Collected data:
════
(** A command id means one thing for the life of the head. Once issued it stays bound
    to its rank and its request; a result is kept only for an issued command, it came
    from the rank the command went to, it names the issued operation and has exactly
    the fields of that operation; and no later frame changes a kept result. *)
Theorem command_identity (evs evs' : list event) :
  let s := (steps mac sha256 cfg evs init).1 in
  let s' := (steps mac sha256 cfg (evs ++ evs') init).1 in
  (forall id request, issued_commands s !! id = Some request -> issued_commands s' !! id = Some request) /\
  (forall id r, command_results s !! id = Some r ->
     exists issued, issued_commands s !! id = Some issued /\ answers_command id issued r) /\
  (forall id r, command_results s !! id = Some r ->
     exists r', command_results s' !! id = Some r' /\ forall k, dget k r' = dget k r).
Proof.
  intros s s'. assert (results_answer init) as H0 by (intros id r Hr; cbn in Hr; by rewrite lookup_empty in Hr).
  destruct (steps_commands evs init H0) as [Ha _]. fold s in Ha.
  assert (s' = (steps mac sha256 cfg evs' s).1) as Es' by exact (steps_app mac sha256 cfg evs evs' init).
  rewrite Es'. clearbody s s'.
  destruct (steps_commands evs' s Ha) as [_ [Hi Hr]].
  split_and!; [|exact Ha|exact Hr]. intros id request Hid. by eapply lookup_weaken.
Qed.
End head.

(** In the example run the snapshot command is issued and answered. *)
Example command_identity_example :
  (fun s => (fst <$> issued_commands s !! "SNAPSHOT_ACCEPTED:1:snap",
             attr "status" <$> command_results s !! "SNAPSHOT_ACCEPTED:1:snap"))
    (ExampleRun.run ExampleRun.establish init).1 = (Some 1, Some (VStr "SUCCEEDED")).
Proof. vm_compute. reflexivity. Qed.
════
=== Work to be completed ===
Reproduce the entries exactly, each one as given.

=== Result ===
(** A command id means one thing for the life of the head. Once issued it stays bound
    to its rank and its request; a result is kept only for an issued command, it came
    from the rank the command went to, it names the issued operation and has exactly
    the fields of that operation; and no later frame changes a kept result. *)
Theorem command_identity (evs evs' : list event) :
  let s := (steps mac sha256 cfg evs init).1 in
  let s' := (steps mac sha256 cfg (evs ++ evs') init).1 in
  (forall id request, issued_commands s !! id = Some request -> issued_commands s' !! id = Some request) /\
  (forall id r, command_results s !! id = Some r ->
     exists issued, issued_commands s !! id = Some issued /\ answers_command id issued r) /\
  (forall id r, command_results s !! id = Some r ->
     exists r', command_results s' !! id = Some r' /\ forall k, dget k r' = dget k r).
Proof.
  intros s s'. assert (results_answer init) as H0 by (intros id r Hr; cbn in Hr; by rewrite lookup_empty in Hr).
  destruct (steps_commands evs init H0) as [Ha _]. fold s in Ha.
  assert (s' = (steps mac sha256 cfg evs' s).1) as Es' by exact (steps_app mac sha256 cfg evs evs' init).
  rewrite Es'. clearbody s s'.
  destruct (steps_commands evs' s Ha) as [_ [Hi Hr]].
  split_and!; [|exact Ha|exact Hr]. intros id request Hid. by eapply lookup_weaken.
Qed.
End head.

(** In the example run the snapshot command is issued and answered. *)
Example command_identity_example :
  (fun s => (fst <$> issued_commands s !! "SNAPSHOT_ACCEPTED:1:snap",
             attr "status" <$> command_results s !! "SNAPSHOT_ACCEPTED:1:snap"))
    (ExampleRun.run ExampleRun.establish init).1 = (Some 1, Some (VStr "SUCCEEDED")).
Proof. vm_compute. reflexivity. Qed.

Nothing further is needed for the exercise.